HenrikBengtsson commented 4 months ago

Thank you. I've now updated nbrOfWorkers() et al. to detect the error and re-throw as a FutureError.

What remains for me to understand is why status() sometimes return the correct daemons value and only sometimes an errorValue. Thus far, I have not been able to reproduce the errorValue myself, but it appears to occur occasionally on the CRAN check servers. Since my unit test does not output more info, I only know that stopifnot(nbrOfWorkers() == all - 1L) fails.

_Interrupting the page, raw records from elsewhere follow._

(* ===== verification/Reset.v ===== *)
(** * Resets of the tiles ([lib/tenstorrent/bh_arc/reset.c])

    The resets of start-up, and those that the host asks for: of all Tensix tiles, of one,
    and the re-initialisation after it.  Over the reset controllers ([ResetDriver]), the
    NOC's set-up ([NocInit]) and the start of the Tensix tiles ([TensixInit]). *)

From S2P Require Import Prelude Noc Harvesting NocInit ResetDriver TensixInit NocTables NocProgram.
#[local] Open Scope Z_scope.

(** Bits of the global reset: system, NOC, reference clock counter, PCIe 0 and 1, PTP. *)
Definition TT_BH_GLOBAL_RESET_MASK : Z := Z.lor (BIT 0) (Z.lor (BIT 1) (Z.lor (BIT 7) (Z.lor (BIT 8) (Z.lor (BIT 9) (BIT 13))))).
Definition TT_BH_ETH_TILE_MASK : Z := GENMASK 13 0.
Definition TT_BH_ETH_RISC_MASK : Z := GENMASK 29 16.
Definition TT_BH_DDR_TILE_MASK : Z := GENMASK 7 0.
Definition TT_BH_DDR_RISC_MASK : Z := GENMASK 31 8.
Definition TT_BH_L2CPU_TILE_MASK : Z := GENMASK 3 0.
Definition TENSIX_NUM_RESET_BANKS : Z := size tensix_reset / TT_BH_RESET_BANK_STRIDE.
Definition UINT32_MAX : Z := 0xFFFFFFFF.
Definition kSoftReset0Addr : Z := 0xFFB121B0.
Definition kAllRiscSoftReset : Z := 0x47800.
Definition DMC_CABLE_POWER_LIMIT_REG_ADDR : Z := 0x80030060 + 4 * 1.
Definition CABLE_POWER_LIMIT_MAGIC : Z := 0xCAB10000.
Definition CABLE_POWER_LIMIT_MAGIC_MASK : Z := 0xFFFF0000.
Definition CABLE_POWER_LIMIT_VALUE_MASK : Z := 0x0000FFFF.
Definition NUM_MRISC_NOC2AXI_PORT : Z := 3.

(** The progress of start-up, in a scratch register ([fw_common/post_code.c]). *)
Definition STATUS_POST_CODE_REG_ADDR : Z := 0x80030060 + 4 * 0.
Definition POST_CODE_PREFIX : Z := 0xc0de.
Definition POST_CODE_SRC_CMFW : Z := 0x0.
Definition POST_CODE_ARC_INIT_STEP3 : Z := 0x13.
Definition POST_CODE_ARC_INIT_STEP6 : Z := 0x16.
Definition POST_CODE_ARC_INIT_STEP7 : Z := 0x17.
Definition SetPostCode {W} `{NocHw W} (fw_id post_code : Z) (w : W) : W :=
  WriteReg STATUS_POST_CODE_REG_ADDR
    (Z.lor (Z.lor (Z.shiftl POST_CODE_PREFIX 16) (Z.shiftl fw_id 14)) (Z.land post_code 0x3fff)) w.

(** The PLLs of the clock driver [ClockControl] by number, and the AICLK interlock of [Dvfs]. *)
Class ResetHw (W : Type) := {
  pll_bypass : Z -> W -> W;        (* [clock_control_configure] to [CLOCK_CONTROL_TT_BH_CONFIG_BYPASS] *)
  pll_init_state : Z -> W -> W;    (* [clock_control_set_rate] of [CLOCK_CONTROL_TT_BH_INIT_STATE] *)
  SetAiclkResetSafe : bool -> W -> W
}.

(** The build, the board, the fuses, and the state kept for the Tensix in [Power]. *)
Record reset_config := MkResetCfg {
  CONFIG_TT_SMC_RECOVERY : bool; CONFIG_ARC : bool; num_plls : Z; is_ubb : bool; cg_en : bool; noc_translation_en : bool;
  tensix_power : bool; tile_enable : TileEnable }.

Record resets (W : Type) := MkResets { noc : noc_state W; cable_fault_mode : bool; error_status0 : Z }.
Arguments MkResets {W} _ _ _.
Arguments noc {W} _.
Arguments cable_fault_mode {W} _.
Arguments error_status0 {W} _.

Section reset.
Context {W : Type} `{NocHw W} `{ResetHw W} (cfg : reset_config).

Definition is_cable_fault_mode (s : resets W) : bool := cable_fault_mode s.
Definition hw_of (s : resets W) : W := hw (noc s).
Definition on_hw (f : W -> W) (s : resets W) : resets W := MkResets (set_hw (f (hw_of s)) (noc s)) (cable_fault_mode s) (error_status0 s).
Definition on_noc (f : noc_state W -> option (noc_state W)) (s : resets W) : option (resets W) :=
  n ← f (noc s); Some (MkResets n (cable_fault_mode s) (error_status0 s)).

(** [ARRAY_FOR_EACH] and the loops over banks: total, so over [fold_left]. *)
Definition for_each (n : Z) (f : Z -> W -> W) (w : W) : W := fold_left (fun w i => f i w) (seqZ 0 n) w.
Definition all_banks (f : Z -> W -> Z * W) : W -> W := for_each TENSIX_NUM_RESET_BANKS (fun i w => (f (i * TT_BH_RESET_BANK_STRIDE) w).2).

Definition bh_soft_reset_all_tensix (translated : bool) (w : W) : W :=
  let w := NOC2AXITensixBroadcastTlbSetup translated 0 0 kSoftReset0Addr kNoc2AxiOrderingStrict w in
  NOC2AXIWrite32 0 0 kSoftReset0Addr kAllRiscSoftReset w.
(** The write to one node. *)
Definition soft_reset_node (n : Z * Z) (w : W) : W :=
  NOC2AXIWrite32 0 0 kSoftReset0Addr kAllRiscSoftReset (NOC2AXITlbSetup 0 0 n.1 n.2 kSoftReset0Addr w).

Definition AssertSoftResets (s : resets W) : option (Z * resets W) :=
  let s := on_hw (SetPostCode POST_CODE_SRC_CMFW POST_CODE_ARC_INIT_STEP6) s in
  if CONFIG_TT_SMC_RECOVERY cfg || negb (CONFIG_ARC cfg) then Some (0, s) else
  if cable_fault_mode s then Some (0, s) else
  let s := on_hw (bh_soft_reset_all_tensix (noc_translation_enabled (noc s))) s in
  w ← for_loop 14 0
        (fun eth_inst w =>
           if Z.testbit (eth_enabled (tile_enable cfg)) eth_inst
           then n ← GetEthNocCoords eth_inst 0; Some (soft_reset_node n w) else Some w) (hw_of s);
  w ← for_loop (Z.to_nat NUM_GDDR) 0
        (fun gddr_inst w =>
           if Z.testbit (gddr_enabled (tile_enable cfg)) gddr_inst
           then for_loop (Z.to_nat NUM_MRISC_NOC2AXI_PORT) 0
                  (fun noc_node_inst w => n ← GetGddrNocCoords gddr_inst noc_node_inst 0; Some (soft_reset_node n w)) w
           else Some w) w;
  Some (0, on_hw (fun _ => w) s).

Definition DeassertRiscvResets (s : resets W) : Z * resets W :=
  let s := on_hw (SetPostCode POST_CODE_SRC_CMFW POST_CODE_ARC_INIT_STEP7) s in
  if CONFIG_TT_SMC_RECOVERY cfg || negb (CONFIG_ARC cfg) then (0, s) else
  if cable_fault_mode s then (0, s) else
  let s := on_hw (for_each (num_plls cfg) pll_bypass) s in
  let s := on_hw (all_banks (fun offset => reset_tt_bh_lines_deassert tensix_risc_reset offset UINT32_MAX)) s in
  let s := on_hw (fun w => (reset_tt_bh_lines_deassert eth_reset 0 TT_BH_ETH_RISC_MASK w).2) s in
  let s := on_hw (fun w => (reset_tt_bh_lines_deassert ddr_reset 0 TT_BH_DDR_RISC_MASK w).2) s in
  (0, on_hw (for_each (num_plls cfg) pll_init_state) s).

Definition ToggleTensixReset (s : resets W) : Z * resets W :=
  let s := on_hw (all_banks (fun offset => reset_tt_bh_lines_assert tensix_reset offset UINT32_MAX)) s in
  (0, on_hw (all_banks (fun offset => reset_tt_bh_lines_deassert tensix_reset offset UINT32_MAX)) s).

(** The code, and [rsp->data[0]]. *)
Definition ToggleSingleTensixReset (noc_x noc_y : Z) (s : resets W) : option ((Z * Z) * resets W) :=
  nt ← aget (translation (noc s)) 0;
  '(phys_x, phys_y) ← NocLogicalToPhysical nt noc_x noc_y;
  tensix_col ← NocToTensixPhysX phys_x 0;
  tensix_row ← NocToTensixPhysY phys_y 0;
  if (NUM_TENSIX_X <=? tensix_col) || (NUM_TENSIX_Y <=? tensix_row) then Some ((1, 1), s) else
  let tensix_index := u8 (NUM_TENSIX_Y * tensix_col + tensix_row) in
  let bank_offset := (tensix_index / 32) * TT_BH_RESET_BANK_STRIDE in
  let bit_index := tensix_index mod 32 in
  let s := on_hw (SetAiclkResetSafe true) s in
  let s := on_hw (fun w => (reset_tt_bh_lines_assert tensix_risc_reset bank_offset (BIT bit_index) w).2) s in
  let s := on_hw (fun w => (reset_tt_bh_lines_assert tensix_reset bank_offset (BIT bit_index) w).2) s in
  let s := on_hw (fun w => (reset_tt_bh_lines_deassert tensix_reset bank_offset (BIT bit_index) w).2) s in
  s ← on_noc (fun n => Some (DisableArcNocTranslation n)) s;
  w ← NocInitSingleTile (tile_enable cfg) (cable_fault_mode s) (cg_en cfg) phys_x phys_y (hw_of s);
  w ← ProgramNocTranslationSingleTile (translation (noc s)) phys_x phys_y w;
  let w := EnableTensixCG (cg_en cfg) (noc_translation_enabled (noc s)) false phys_x phys_y w in
  let w := soft_reset_node (phys_x, phys_y) w in
  let s := on_hw (fun _ => w) s in
  s ← on_noc RestoreArcNocTranslation s;
  let s := on_hw (fun w => (reset_tt_bh_lines_deassert tensix_risc_reset bank_offset (BIT bit_index) w).2) s in
  let s := on_hw (SetAiclkResetSafe false) s in
  let s := on_hw (tensix_inject_instruction (noc_translation_enabled (noc s)) TENSIX_INSTRUCTION_UNPACR 0 false noc_x noc_y) s in
  if negb (tensix_power cfg) then
    w ← SetSingleTileClockGate noc_x noc_y true (hw_of s);
    Some ((0, 0), on_hw (fun _ => w) s)
  else Some ((0, 0), s).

I understand that m$data will return errorValue (19) when the mirai process was terminated (using tools::pskill(pid = Sys.getpid()) in my unit test). But, why would status() return an errorValue and then, why, not all the time? Also, if status() returns an errorValue once, will it be stuck in that state and keep returning an errorValue if I called later on, or is it just temporarily? If the latter, I'll probably have nbrOfWorkers() to retry a few times before giving up and throwing the FutureError.

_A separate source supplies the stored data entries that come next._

(* ===== verification/Pll.v ===== *)
(** * The PLL library ([lib/tenstorrent/bh_arc/pll.c])

    Start-up of the five PLLs and the rates of the clocks, on the registers that the driver
    of [ClockControl] handles one PLL at a time.  The bit fields, the settings and the
    registers' rules are those of [ClockControl]; [ReadReg] and [WriteReg] are the accesses
    of its class, [WaitUs] and [WaitNs] its delays, and [TimerTimestamp] the counter of the
    50 MHz reference clock. *)

From S2P Require Import Prelude ClockControl.
#[local] Open Scope Z_scope.

(** ** Data *)

Definition REFCLK_F_MHZ : Z := 50.
Definition WAIT_1US : Z := 50.
Definition NS_PER_REFCLK : Z := 20.
Definition PLL_COUNT : Z := 5.
Definition PLL0 : Z := 0.
Definition PLL1 : Z := 1.
Definition PLL3 : Z := 3.
Definition PLL4 : Z := 4.
Definition PLL_0_CNTL_PLL_CNTL_0_REG_ADDR : Z := 0x80020100.
Definition PLL_0_CNTL_PLL_CNTL_1_REG_ADDR : Z := 0x80020104.
Definition PLL_0_CNTL_PLL_CNTL_2_REG_ADDR : Z := 0x80020108.
Definition PLL_0_CNTL_PLL_CNTL_3_REG_ADDR : Z := 0x8002010C.
Definition PLL_0_CNTL_PLL_CNTL_5_REG_ADDR : Z := 0x80020114.
Definition PLL_0_CNTL_USE_POSTDIV_REG_ADDR : Z := 0x8002011C.
Definition PLL_0_CNTL_CLK_COUNTER_EN_REG_ADDR : Z := 0x80020130.
Definition PLL_CNTL_REG_OFFSET : Z := 0x100.
Definition GET_PLL_CNTL_ADDR (ID reg : Z) : Z := reg + PLL_CNTL_REG_OFFSET * ID.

shikokuchuo commented 4 months ago

What remains for me to understand is why status() sometimes return the correct daemons value and only sometimes an errorValue. Thus far, I have not been able to reproduce the errorValue myself, but it appears to occur occasionally on the CRAN check servers.

I'll have a look at your test next week, but I have not had any reports for these status() errors since the very early days of testing for crew - and actually never for errorValue 19. I hence tend not to put too much weight on what happens within R CMD check - I am fairly sure that this doesn't happen in real world usage. To make changes just because of R CMD check is kind of like the tail wagging the dog (if you get the gist of what I mean).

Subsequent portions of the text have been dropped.